-- Problem description --
Search the material below for the string "converted" and extract each line that has it.

-- Source data --
(** [struct symp], without the port pointers (see [ports]).  The array
    [combs] is kept as the list of its first [num_combs] entries. *)
Record symp : Type := mk_symp {
  run_adding_gain : float;
  combs : list comb;
  damping : float;
  damp1 : float;
  damp2 : float;
  feedback : float;
  scaled_feedback : float;
  sample_rate : Z
}.

Definition num_combs (s : symp) : nat := length (combs s).

(** The host memory the port pointers of [struct symp] refer to, once
    [symp_connect_port] has bound them: eleven tuning controls, five scalar
    controls, and the three audio buffers (taken to be disjoint). *)
Record ports : Type := mk_ports {
  ctrl_tunings : list float;
  ctrl_feedback : float;
  ctrl_damping : float;
  ctrl_gain_input : float;
  ctrl_wet_left : float;
  ctrl_wet_right : float;
  audio_input : list float;
  audio_output1 : list float;
  audio_output2 : list float
}.

(** The [n]-th call of [malloc] returns a block iff the oracle says [true]. *)
Definition malloc_oracle : Type := nat -> bool.

Definition set_combs (s : symp) (cs : list comb) : symp :=
  mk_symp (run_adding_gain s) cs (damping s) (damp1 s) (damp2 s)
          (feedback s) (scaled_feedback s) (sample_rate s).

Definition set_sample_rate (s : symp) (rate : Z) : symp :=
  mk_symp (run_adding_gain s) (combs s) (damping s) (damp1 s) (damp2 s)
          (feedback s) (scaled_feedback s) rate.

Definition set_damp2 (s : symp) (d : float) : symp :=
  mk_symp (run_adding_gain s) (combs s) (damping s) (damp1 s) d
          (feedback s) (scaled_feedback s) (sample_rate s).

Definition set_outputs (p : ports) (o1 o2 : list float) : ports :=
  mk_ports (ctrl_tunings p) (ctrl_feedback p) (ctrl_damping p)
           (ctrl_gain_input p) (ctrl_wet_left p) (ctrl_wet_right p)
           (audio_input p) o1 o2.

(** ** symp_setup_combs *)

(** A comb right after [malloc] and [memset(comb, 0, ...)]. *)
Definition zeroed_comb : comb := mk_comb F32.zero None 0 0.

(** The same comb once its zero-filled buffer is attached. *)
Definition new_comb (sz : Z) : comb :=
  mk_comb F32.zero (Some (replicate (Z.to_nat sz) F32.zero)) sz 0.

(** [size = symp->sample_rate / *symp->ctrl_tunings[i]]: the sample rate is
    converted to [float], the division is a [float] division and its result
    is converted to [int]. *)
Definition comb_size (rate : Z) (tuning : float) : option Z :=
  F32.to_int (F32.div (F32.of_Z rate) tuning).

(** The loop of [symp_setup_combs] over the port indices [ixs]; [n] counts
    the calls of [malloc] made so far.  The result is the returned [int]
    and the state left behind. *)
Fixpoint setup_combs_loop (o : malloc_oracle) (p : ports) (ixs : list nat)
    (n : nat) (s : symp) : option (Z * symp) :=
  match ixs with
  | [] => Some (1, s)
  | i :: ixs' =>
      t ← ctrl_tunings p !! i;
      if F32.leb t F32.zero then setup_combs_loop o p ixs' n s
      else
        sz ← comb_size (sample_rate s) t;
        if negb (o n) then Some (-1, s)
        else if decide (num_combs s < COMB_COUNT)%nat then
          let s1 := set_combs s (combs s ++ [zeroed_comb]) in
          if negb (o (S n)) then Some (-1, s1)
          else
            setup_combs_loop o p ixs' (S (S n))
              (set_combs s (combs s ++ [new_comb sz]))
        else None
  end.
(** C3.  With both icons on the page, the icon refresh leaves the display
    in one of two states fixed by the paused flag of the media element: the
    play icon is visible exactly when the flag is set, the pause icon
    exactly when it is not, and [state.isPlaying] is the negation of the
    flag; the refresh does not touch the element.  The listeners of the
    element's play, pause and ended events end in that state, and every
    event of the loop either ends in it or leaves the display as it was. *)
Theorem display_follows_paused_flag (w : World) :
  playIcon w <> None -> pauseIcon w <> None ->
  (let w' := updatePlayPauseIcon w in
   let paused := Audio.paused (audioElement w') in
   audioElement w' = audioElement w /\
   (forall icon, playIcon w' = Some icon ->
                 (hidden icon = false <-> paused = true)) /\
   (forall icon, pauseIcon w' = Some icon ->
                 (hidden icon = false <-> paused = false)) /\
   playIcon w' <> None /\ pauseIcon w' <> None /\
   State.isPlaying (state w') = negb paused) /\
  reconciled (dispatch MediaPlay w) /\
  reconciled (dispatch MediaPause w) /\
  reconciled (dispatch MediaEnded w) /\
  (forall ev, reconciled (dispatch ev w) \/
              display (dispatch ev w) = display w).
Proof.
  intros Hp Hq.
  pose proof (updatePlayPauseIcon_reconciled w Hp Hq) as Hrec.
  assert (Hended : reconciled (onEnded w)).
  { unfold onEnded. apply updatePlayPauseIcon_reconciled;
      autorewrite with frame; assumption. }
  split; [|split; [|split; [|split]]].
  - cbv zeta. rewrite updatePlayPauseIcon_audio.
    unfold reconciled, display in Hrec.
    rewrite updatePlayPauseIcon_audio in Hrec.
    injection Hrec as H1 H2 H3. rewrite H1, H2, H3.
    split; [reflexivity|].
    split; [intros icon E; injection E as <-;
            destruct (Audio.paused (audioElement w)); simpl; split; congruence|].
    split; [intros icon E; injection E as <-;
            destruct (Audio.paused (audioElement w)); simpl; split; congruence|].
    repeat split; congruence.
  - exact Hrec.
  - exact Hrec.
  - exact Hended.
  - intros ev. destruct ev; unfold dispatch.
    + right. reflexivity.
    + left; exact Hrec.
    + left; exact Hrec.
    + right. apply updateProgress_display.
    + right. apply updateDuration_display.
    + left; exact Hended.
    + right. apply showFeedback_display.
    + right. apply onCanPlay_display.
    + right. unfold onError. rewrite showFeedback_display. reflexivity.
    + destruct (togglePlayPause_display reply w Hp Hq) as (w1 & -> & H).
      rewrite report_Normal. destruct H as [H|H]; [left|right].
      * eapply reconciled_frame; [| |exact H];
          [apply onDocumentClick_display|apply onDocumentClick_Elsewhere_audio].
      * rewrite onDocumentClick_display. exact H.
    + right. rewrite onSeekInput_display. apply userSetsSeek_display.
    + right. rewrite onSeekChange_display. apply userSetsSeek_display.
    + right. rewrite onDocumentClick_display.
      apply onVolumeBtnClick_display.
    + right. rewrite onVolumeInput_display. apply userSetsVolume_display.
    + right. apply onSpeedButtonClick_display.
    + right. apply onDocumentClick_display.
    + destruct (onKeyDown_display reply hasFocus e w Hp Hq) as [H|H];
        [left|right]; exact H.
    + right. apply onTimer_display.
    + right. apply onPlaySettled_display.
Qed.
(** Freshly created parameters: [gen] stands for the initialisation scheme. *)
Definition fill1 (gen : nat -> scalar) (n : nat) : t1 := map gen (seq 0 n).
Definition fill2 (gen : nat -> scalar) (r c : nat) : t2 :=
  map (fun i => fill1 (fun j => gen (i * c + j)) c) (seq 0 r).
Definition fill3 (gen : nat -> scalar) (a r c : nat) : t3 :=
  map (fun i => fill2 (fun j => gen (i * (r * c) + j)) r c) (seq 0 a).

(** [nn.Linear(in, out, bias)]: allocating a tensor of negative size fails. *)
Definition Linear_init (gen : nat -> scalar) (inf outf : Z) (bias : bool) : result Linear :=
  if ((0 <=? inf) && (0 <=? outf))%Z then
    Ok {| in_features := Z.to_nat inf;
          out_features := Z.to_nat outf;
          lweight := fill2 gen (Z.to_nat outf) (Z.to_nat inf);
          lbias := if bias then Some (fill1 gen (Z.to_nat outf)) else None |}
  else Err RuntimeError.

(** [nn.Conv1d(in_channels, out_channels, kernel_size)] with the defaults
    stride 1, padding 0, dilation 1, groups 1 and a bias. *)
Definition Conv1d_init (gen : nat -> scalar) (inc outc ksize : Z) : result Conv1d :=
  if ((0 <=? inc) && (0 <=? outc) && (0 <=? ksize))%Z then
    Ok {| cweight := fill3 gen (Z.to_nat outc) (Z.to_nat inc) (Z.to_nat ksize);
          cbias := Some (fill1 gen (Z.to_nat outc));
          cstride := 1; cpadding := 0; cdilation := 1; cgroups := 1 |}
  else Err RuntimeError.

(** [nn.LayerNorm(dim, eps)]: weight ones and bias zeros. *)
Definition LayerNorm_init (dim : Z) (eps : Q) : result LayerNorm :=
  if (0 <=? dim)%Z then
    Ok {| normalized_shape := Z.to_nat dim;
          ln_weight := repeat (lit 1) (Z.to_nat dim);
          ln_bias := repeat zero (Z.to_nat dim);
          ln_eps := eps |}
  else Err RuntimeError.

End Layers.

(** ** Tensor operations used by the attention layer *)

Section AttentionOps.
Context {Ty : Carrier} {NUM : Numeric}.

Definition dims4 (x : t4) : nat * nat * nat * nat :=
  (length x, length (hd [] x), length (hd [] (hd [] x)),
   length (hd [] (hd [] (hd [] x)))).

(** [x.permute(0, 2, 1)] on a 3-d tensor. *)
Definition permute021 (x : t3) : t3 :=
  let '(_, _, c) := dims3 x in map (transpose c) x.

(** [x.transpose(-2, -1)] on a 4-d tensor. *)
Definition transpose_last (x : t4) : t4 :=
  let '(_, _, _, d) := dims4 x in map (map (transpose d)) x.

(** [x.transpose(1, 2)] on a 4-d tensor. *)
Definition transpose12 (x : t4) : t4 :=
  let '(_, _, n, _) := dims4 x in
  map (fun xb => map (fun i => map (fun xh => nth i xh []) xb) (seq 0 n)) x.

(** Batched [a @ b] on 4-d tensors. *)
Definition matmul4 (a b : t4) : t4 :=
  let '(_, _, _, d) := dims4 b in map2 (map2 (matmul d)) a b.

Definition mul_scalar4 (x : t4) (a : scalar) : t4 :=
  map (map (map (map (fun e => mul e a)))) x.

Definition softmax4 (x : t4) : t4 := map (map (map softmax)) x.

(** [qkv.reshape(B, N, 3, H, D).permute(2, 0, 3, 1, 4).unbind(0)[s]]: the
    reshape splits the last axis only, so entry [b][h][n] of part [s] is the
    slice of row [b][n] at offset [(s * H + h) * D]. *)
Definition head_slice (H D s h : nat) (row : t1) : t1 :=
  firstn D (skipn ((s * H + h) * D) row).

Definition unbind_qkv (H D s : nat) (y : t3) : t4 :=
  map (fun yb => map (fun h => map (head_slice H D s h) yb) (seq 0 H)) y.

(** Elementwise difference of two 3-d tensors of equal shape (broadcasting
    between different shapes is not modelled: it is a shape error here). *)
Definition sub3_same (x y : t3) : result t3 :=
  let '(a, b, c) := dims3 x in
  let '(a', b', c') := dims3 y in
  if ((a =? a') && (b =? b') && (c =? c'))%bool then Ok (sub3 x y)
  else Err RuntimeError.

(** Python's [a % b] and [a // b] on integers, and [b ** -0.5]. *)
Definition py_mod (a b : Z) : result Z :=
  if (b =? 0)%Z then Err ZeroDivisionError else Ok (a mod b)%Z.
Definition py_floordiv (a b : Z) : result Z :=
  if (b =? 0)%Z then Err ZeroDivisionError else Ok (a / b)%Z.
Definition py_pow_neg_half (b : Z) : result scalar :=
  if (b =? 0)%Z then Err ZeroDivisionError else Ok (pow_neg_half b).
Definition floordiv (a b : nat) : result nat :=
  if b =? 0 then Err ZeroDivisionError else Ok (a / b).

End AttentionOps.

(** ** class Attention *)

Module Attention.
Section Defs.
Context {Ty : Carrier} {NUM : Numeric}.

Record t : Type := {
  num_heads : nat;
  scale : scalar;
  qkv : Linear;
  attn_drop : Q;
  proj : Linear;
  proj_drop : Q;
  alpha : scalar;
  layerth : option Z;
  dim : nat;
  g_conv : Conv1d
}.

(** What [forward] returns: [x] alone, or the tuple [(x, v)]. *)
Inductive output : Type :=
| Single (x : t3)
| Pair (x : t3) (v : t4).

(** [Attention.__init__] (lines 21-39). *)
Definition init (gen : nat -> scalar) (dim num_heads : Z) (qkv_bias : bool)
    (attn_drop proj_drop : Q) (layerth : option Z) : result t :=
  (r <- py_mod dim num_heads ;;
   guard (r =? 0)%Z AssertionError ;;
   head_dim <- py_floordiv dim num_heads ;;
   scale <- py_pow_neg_half head_dim ;;
   qkv <- Linear_init gen dim (dim * 3) qkv_bias ;;
   attn_drop <- Dropout_init attn_drop ;;
   proj <- Linear_init gen dim dim true ;;
   proj_drop <- Dropout_init proj_drop ;;
   channels <- py_floordiv dim num_heads ;;
   g_conv <- Conv1d_init gen channels channels 1 ;;
   Ok {| num_heads := Z.to_nat num_heads;
         scale := scale;
         qkv := qkv;
         attn_drop := attn_drop;
         proj := proj;
         proj_drop := proj_drop;
         alpha := lit (6 # 10);
         layerth := layerth;
         dim := Z.to_nat dim;
         g_conv := g_conv |})%result.

(** [Attention.adjoint_conv] (lines 75-78). *)
Definition adjoint_conv (conv : Conv1d) (input : t3) : result t3 :=
  let reversed_weights := flip2 (cweight conv) in
  conv1d input reversed_weights (cbias conv)
         (cstride conv) (cpadding conv) (cdilation conv) 1.

(** Lines 51-61: the value-residual term, [None] standing for [res = 0]. *)
Definition residual (a : t) (B N C : nat) (v : t4) (v0 : option t4) : result (option t4) :=
  match layerth a with
  | None => Err TypeError
  | Some l =>
      if (l >? 0)%Z then
        match v0 with
        | None => Err AttributeError
        | Some v0 =>
            let H := num_heads a in
            (D <- floordiv C H ;;
             v0_reshape <- reshape3 (B * H) N D (flat4 v0) ;;
             let v0_reshape := permute021 v0_reshape in
             v_reshape <- reshape3 (B * H) N D (flat4 v) ;;
             let v_reshape := permute021 v_reshape in
             g <- Conv1d_forward (g_conv a) v_reshape ;;
             diff <- sub3_same v0_reshape g ;;
             adj <- adjoint_conv (g_conv a) diff ;;
             let res := scale3 (alpha a) adj in
             let res := permute021 res in
             res <- reshape4 B H N D (flat3 res) ;;
             Ok (Some res))%result
        end
      else Ok None
  end.

(** Line 63: [(attn @ v) + res]. *)
Definition add_residual (av : t4) (res : option t4) : t4 :=
  match res with
  | Some r => add4 av r
  | None => add_scalar4 av zero
  end.

(** [Attention.forward] (lines 41-72). *)
Definition forward (a : t) (training : bool) (x : t3) (v0 : option t4) : M output :=
  let '(B, N, C) := dims3 x in
  let H := num_heads a in
  (y <- lift (linear3 (qkv a) x) ;;
   D <- lift (floordiv C H) ;;
   lift (guard (length (flat3 y) =? B * N * 3 * H * D) RuntimeError) ;;
   let q := unbind_qkv H D 0 y in
   let k := unbind_qkv H D 1 y in
   let v := unbind_qkv H D 2 y in
   let attn := mul_scalar4 (matmul4 q (transpose_last k)) (scale a) in
   let attn := softmax4 attn in
   attn <- dropout4 (attn_drop a) training attn ;;
   res <- lift (residual a B N C v v0) ;;
   let x := add_residual (matmul4 attn v) res in
   x <- lift (reshape3 B N C (flat4 (transpose12 x))) ;;
   x <- lift (linear3 (proj a) x) ;;
   x <- dropout3 (proj_drop a) training x ;;
   match layerth a with
   | Some 0%Z => ret (Pair x v)
   | _ => ret (Single x)
   end)%fwd.

End Defs.
End Attention.

(** ** class Block *)

Module Block.
Section Defs.
Context {Ty : Carrier} {NUM : Numeric}.

Record t : Type := {
  norm1 : LayerNorm;
  attn : Attention.t;
  drop_path_p : option Q;      (* [DropPath(p)], or [None] for [nn.Identity()] *)
  norm2 : LayerNorm;
  mlp : Mlp;
  layerth : option Z
}.

Inductive output : Type :=
| Single (x : t3)
| Pair (x : t3) (v0 : t4).

(** [int(q)]: truncation towards zero. *)
Definition py_int (q : Q) : Z := Z.quot (Qnum q) (Z.pos (Qden q)).

(** timm's [Mlp.__init__], with [hidden_features or in_features]. *)
Definition Mlp_init (gen : nat -> scalar) (in_features hidden_features : Z)
    (act_layer : scalar -> scalar) (drop : Q) : result Mlp :=
  let hidden := if (hidden_features =? 0)%Z then in_features else hidden_features in
  (fc1 <- Linear_init gen in_features hidden true ;;
   fc2 <- Linear_init gen hidden in_features true ;;
   drop <- Dropout_init drop ;;
   Ok {| fc1 := fc1; act := act_layer; fc2 := fc2; mlp_drop := drop |})%result.

(** [Block.__init__] (lines 86-97). *)
Definition init (gen : nat -> scalar) (dim num_heads : Z) (mlp_ratio : Q) (qkv_bias : bool)
    (drop attn_drop drop_path : Q) (act_layer : scalar -> scalar) (norm_eps : Q)
    (layerth : option Z) : result t :=
  (norm1 <- LayerNorm_init dim norm_eps ;;
   attn <- Attention.init gen dim num_heads qkv_bias attn_drop drop layerth ;;
   let dp := if Qle_bool drop_path 0 then None else Some drop_path in
   norm2 <- LayerNorm_init dim norm_eps ;;
   let mlp_hidden_dim := py_int (inject_Z dim * mlp_ratio)%Q in
   mlp <- Mlp_init gen dim mlp_hidden_dim act_layer drop ;;
   Ok {| norm1 := norm1; attn := attn; drop_path_p := dp; norm2 := norm2;
         mlp := mlp; layerth := layerth |})%result.

(** Is [self.layerth == 0]? *)
Definition is_first (layerth : option Z) : bool :=
  match layerth with
  | Some l => (l =? 0)%Z
  | None => false
  end.

(** [Block.forward] (lines 99-112).  A tensor unpacked as a pair, or a pair
    used as a tensor, is a type error. *)
Definition forward (b : t) (training : bool) (x : t3) (v0 : option t4) : M output :=
  (n <- lift (layer_norm3 (norm1 b) x) ;;
   xv <- (if is_first (layerth b) then
            o <- Attention.forward (attn b) training n None ;;
            match o with
            | Attention.Pair x_ v => ret (x_, Some v)
            | Attention.Single _ => raise TypeError
            end
          else
            o <- Attention.forward (attn b) training n v0 ;;
            match o with
            | Attention.Single x_ => ret (x_, v0)
            | Attention.Pair _ _ => raise TypeError
            end) ;;
   d <- drop_path (drop_path_p b) training (fst xv) ;;
   let x := add3 x d in
   n <- lift (layer_norm3 (norm2 b) x) ;;
   h <- Mlp_forward (mlp b) training n ;;
   d <- drop_path (drop_path_p b) training h ;;
   let x := add3 x d in
   if is_first (layerth b) then
     match snd xv with
     | Some v => ret (Pair x v)
     | None => raise TypeError
     end
   else ret (Single x))%fwd.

-- Result of this task --
    converted to [float], the division is a [float] division and its result
    is converted to [int]. *)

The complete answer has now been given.